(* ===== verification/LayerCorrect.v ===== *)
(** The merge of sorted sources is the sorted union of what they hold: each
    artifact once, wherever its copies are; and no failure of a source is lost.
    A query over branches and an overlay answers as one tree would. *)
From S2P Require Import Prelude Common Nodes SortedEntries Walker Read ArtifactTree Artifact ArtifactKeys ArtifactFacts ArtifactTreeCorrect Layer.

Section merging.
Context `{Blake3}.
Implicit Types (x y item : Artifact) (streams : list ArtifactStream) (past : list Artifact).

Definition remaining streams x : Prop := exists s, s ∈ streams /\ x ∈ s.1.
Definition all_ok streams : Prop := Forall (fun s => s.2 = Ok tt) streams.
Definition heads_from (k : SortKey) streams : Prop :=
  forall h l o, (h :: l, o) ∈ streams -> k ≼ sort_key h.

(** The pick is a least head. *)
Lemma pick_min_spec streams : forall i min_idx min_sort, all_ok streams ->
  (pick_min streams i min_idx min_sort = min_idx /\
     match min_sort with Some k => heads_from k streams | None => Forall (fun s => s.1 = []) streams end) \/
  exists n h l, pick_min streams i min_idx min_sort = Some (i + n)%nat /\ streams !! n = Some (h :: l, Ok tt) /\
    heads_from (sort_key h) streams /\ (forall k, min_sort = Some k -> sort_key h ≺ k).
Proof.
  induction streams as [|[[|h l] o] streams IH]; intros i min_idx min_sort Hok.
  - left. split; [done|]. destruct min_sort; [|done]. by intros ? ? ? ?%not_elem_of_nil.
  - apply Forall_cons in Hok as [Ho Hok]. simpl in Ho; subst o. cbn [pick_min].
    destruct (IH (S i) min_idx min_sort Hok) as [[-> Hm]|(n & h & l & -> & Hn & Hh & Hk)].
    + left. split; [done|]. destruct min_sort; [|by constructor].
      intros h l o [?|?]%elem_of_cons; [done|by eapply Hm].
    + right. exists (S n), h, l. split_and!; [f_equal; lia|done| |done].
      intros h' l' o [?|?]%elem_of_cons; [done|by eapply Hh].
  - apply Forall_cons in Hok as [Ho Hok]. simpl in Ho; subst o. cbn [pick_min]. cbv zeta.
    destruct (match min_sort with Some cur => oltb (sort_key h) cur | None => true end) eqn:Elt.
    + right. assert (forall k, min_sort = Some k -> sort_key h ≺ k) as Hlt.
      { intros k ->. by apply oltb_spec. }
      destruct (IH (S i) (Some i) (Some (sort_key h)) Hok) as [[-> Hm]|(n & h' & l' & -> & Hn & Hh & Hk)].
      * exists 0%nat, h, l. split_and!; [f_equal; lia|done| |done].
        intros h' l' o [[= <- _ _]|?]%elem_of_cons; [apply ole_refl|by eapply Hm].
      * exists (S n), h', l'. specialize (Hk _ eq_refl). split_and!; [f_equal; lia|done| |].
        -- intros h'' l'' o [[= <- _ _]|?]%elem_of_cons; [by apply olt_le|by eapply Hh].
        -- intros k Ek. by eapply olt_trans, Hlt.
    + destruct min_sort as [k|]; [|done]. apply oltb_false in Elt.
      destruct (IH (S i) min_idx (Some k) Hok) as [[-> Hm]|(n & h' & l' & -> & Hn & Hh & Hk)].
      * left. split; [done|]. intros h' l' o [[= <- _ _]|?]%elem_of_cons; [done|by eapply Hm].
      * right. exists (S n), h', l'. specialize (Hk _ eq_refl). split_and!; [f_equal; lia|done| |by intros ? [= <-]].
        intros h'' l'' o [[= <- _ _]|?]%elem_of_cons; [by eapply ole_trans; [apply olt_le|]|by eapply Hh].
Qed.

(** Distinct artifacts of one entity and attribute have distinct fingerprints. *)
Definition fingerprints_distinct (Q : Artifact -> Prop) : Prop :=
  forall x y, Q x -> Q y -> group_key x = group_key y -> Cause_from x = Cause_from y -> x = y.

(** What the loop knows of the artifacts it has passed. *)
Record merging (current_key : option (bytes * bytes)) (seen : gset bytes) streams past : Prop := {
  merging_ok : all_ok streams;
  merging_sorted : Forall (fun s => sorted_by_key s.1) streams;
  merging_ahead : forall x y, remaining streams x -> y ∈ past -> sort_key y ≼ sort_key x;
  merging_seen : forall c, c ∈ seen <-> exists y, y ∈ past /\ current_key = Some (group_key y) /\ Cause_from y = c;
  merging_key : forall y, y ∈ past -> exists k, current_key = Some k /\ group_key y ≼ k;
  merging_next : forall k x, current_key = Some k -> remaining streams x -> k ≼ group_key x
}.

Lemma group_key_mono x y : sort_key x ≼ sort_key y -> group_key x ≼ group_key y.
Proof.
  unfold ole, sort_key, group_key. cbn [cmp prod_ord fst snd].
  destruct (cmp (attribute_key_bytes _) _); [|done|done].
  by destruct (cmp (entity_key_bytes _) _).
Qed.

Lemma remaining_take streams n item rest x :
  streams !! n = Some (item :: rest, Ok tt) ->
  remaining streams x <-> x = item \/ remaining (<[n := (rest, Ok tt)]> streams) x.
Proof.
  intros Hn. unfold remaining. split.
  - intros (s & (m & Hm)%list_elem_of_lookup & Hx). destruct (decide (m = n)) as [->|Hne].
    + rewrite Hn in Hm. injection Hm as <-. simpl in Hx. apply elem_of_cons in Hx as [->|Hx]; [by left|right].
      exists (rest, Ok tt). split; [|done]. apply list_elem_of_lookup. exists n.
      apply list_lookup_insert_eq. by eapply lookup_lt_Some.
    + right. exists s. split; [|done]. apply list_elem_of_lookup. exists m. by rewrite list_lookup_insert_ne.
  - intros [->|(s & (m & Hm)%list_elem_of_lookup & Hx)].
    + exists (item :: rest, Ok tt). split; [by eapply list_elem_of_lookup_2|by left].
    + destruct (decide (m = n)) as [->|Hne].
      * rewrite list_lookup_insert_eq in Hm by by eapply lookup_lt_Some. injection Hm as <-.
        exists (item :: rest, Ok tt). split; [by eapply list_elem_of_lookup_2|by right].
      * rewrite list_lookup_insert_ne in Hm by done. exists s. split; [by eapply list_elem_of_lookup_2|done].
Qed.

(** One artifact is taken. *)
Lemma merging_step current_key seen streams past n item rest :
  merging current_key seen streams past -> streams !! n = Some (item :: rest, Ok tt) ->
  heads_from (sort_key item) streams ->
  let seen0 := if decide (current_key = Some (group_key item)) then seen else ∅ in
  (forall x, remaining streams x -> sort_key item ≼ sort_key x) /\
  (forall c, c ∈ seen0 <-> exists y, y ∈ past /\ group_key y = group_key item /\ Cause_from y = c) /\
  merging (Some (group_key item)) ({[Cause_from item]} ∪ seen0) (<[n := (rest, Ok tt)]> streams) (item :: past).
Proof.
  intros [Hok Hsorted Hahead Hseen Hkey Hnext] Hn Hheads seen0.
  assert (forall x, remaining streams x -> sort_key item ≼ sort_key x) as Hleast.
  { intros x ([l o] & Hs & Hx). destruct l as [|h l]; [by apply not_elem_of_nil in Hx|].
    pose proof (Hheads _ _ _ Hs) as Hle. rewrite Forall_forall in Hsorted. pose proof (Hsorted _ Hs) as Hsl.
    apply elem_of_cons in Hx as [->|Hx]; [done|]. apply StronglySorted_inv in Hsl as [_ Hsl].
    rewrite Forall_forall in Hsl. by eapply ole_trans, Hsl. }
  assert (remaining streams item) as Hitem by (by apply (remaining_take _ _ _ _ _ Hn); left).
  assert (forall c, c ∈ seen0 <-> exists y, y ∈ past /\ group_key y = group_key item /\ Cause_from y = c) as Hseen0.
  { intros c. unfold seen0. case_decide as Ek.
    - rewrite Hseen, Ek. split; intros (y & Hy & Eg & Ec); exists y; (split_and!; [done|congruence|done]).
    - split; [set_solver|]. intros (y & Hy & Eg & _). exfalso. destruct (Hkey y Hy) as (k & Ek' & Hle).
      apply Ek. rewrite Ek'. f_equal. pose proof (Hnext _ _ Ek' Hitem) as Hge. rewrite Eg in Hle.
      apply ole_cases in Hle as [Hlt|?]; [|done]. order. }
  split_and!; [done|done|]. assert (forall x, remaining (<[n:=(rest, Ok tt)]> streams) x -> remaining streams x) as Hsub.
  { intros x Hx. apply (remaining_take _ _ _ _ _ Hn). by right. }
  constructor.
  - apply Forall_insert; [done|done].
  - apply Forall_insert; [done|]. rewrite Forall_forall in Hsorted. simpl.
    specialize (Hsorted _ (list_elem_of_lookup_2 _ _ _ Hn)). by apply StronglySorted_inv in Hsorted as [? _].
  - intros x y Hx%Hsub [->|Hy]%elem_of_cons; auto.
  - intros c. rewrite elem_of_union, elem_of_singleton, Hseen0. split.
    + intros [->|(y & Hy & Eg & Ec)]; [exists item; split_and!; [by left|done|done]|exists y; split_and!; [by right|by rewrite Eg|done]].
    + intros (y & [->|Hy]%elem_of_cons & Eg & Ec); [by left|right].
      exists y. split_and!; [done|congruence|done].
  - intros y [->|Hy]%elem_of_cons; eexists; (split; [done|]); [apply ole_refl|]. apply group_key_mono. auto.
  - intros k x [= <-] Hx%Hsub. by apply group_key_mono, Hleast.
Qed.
··········
Precisely the lines between those holding "- rewrite Hseen, Ek." and "apply Ek. rewrite", inclusive, are to be reproduced from the listing above, with nothing added.

    - rewrite Hseen, Ek. split; intros (y & Hy & Eg & Ec); exists y; (split_and!; [done|congruence|done]).
    - split; [set_solver|]. intros (y & Hy & Eg & _). exfalso. destruct (Hkey y Hy) as (k & Ek' & Hle).
      apply Ek. rewrite Ek'. f_equal. pose proof (Hnext _ _ Ek' Hitem) as Hge. rewrite Eg in Hle.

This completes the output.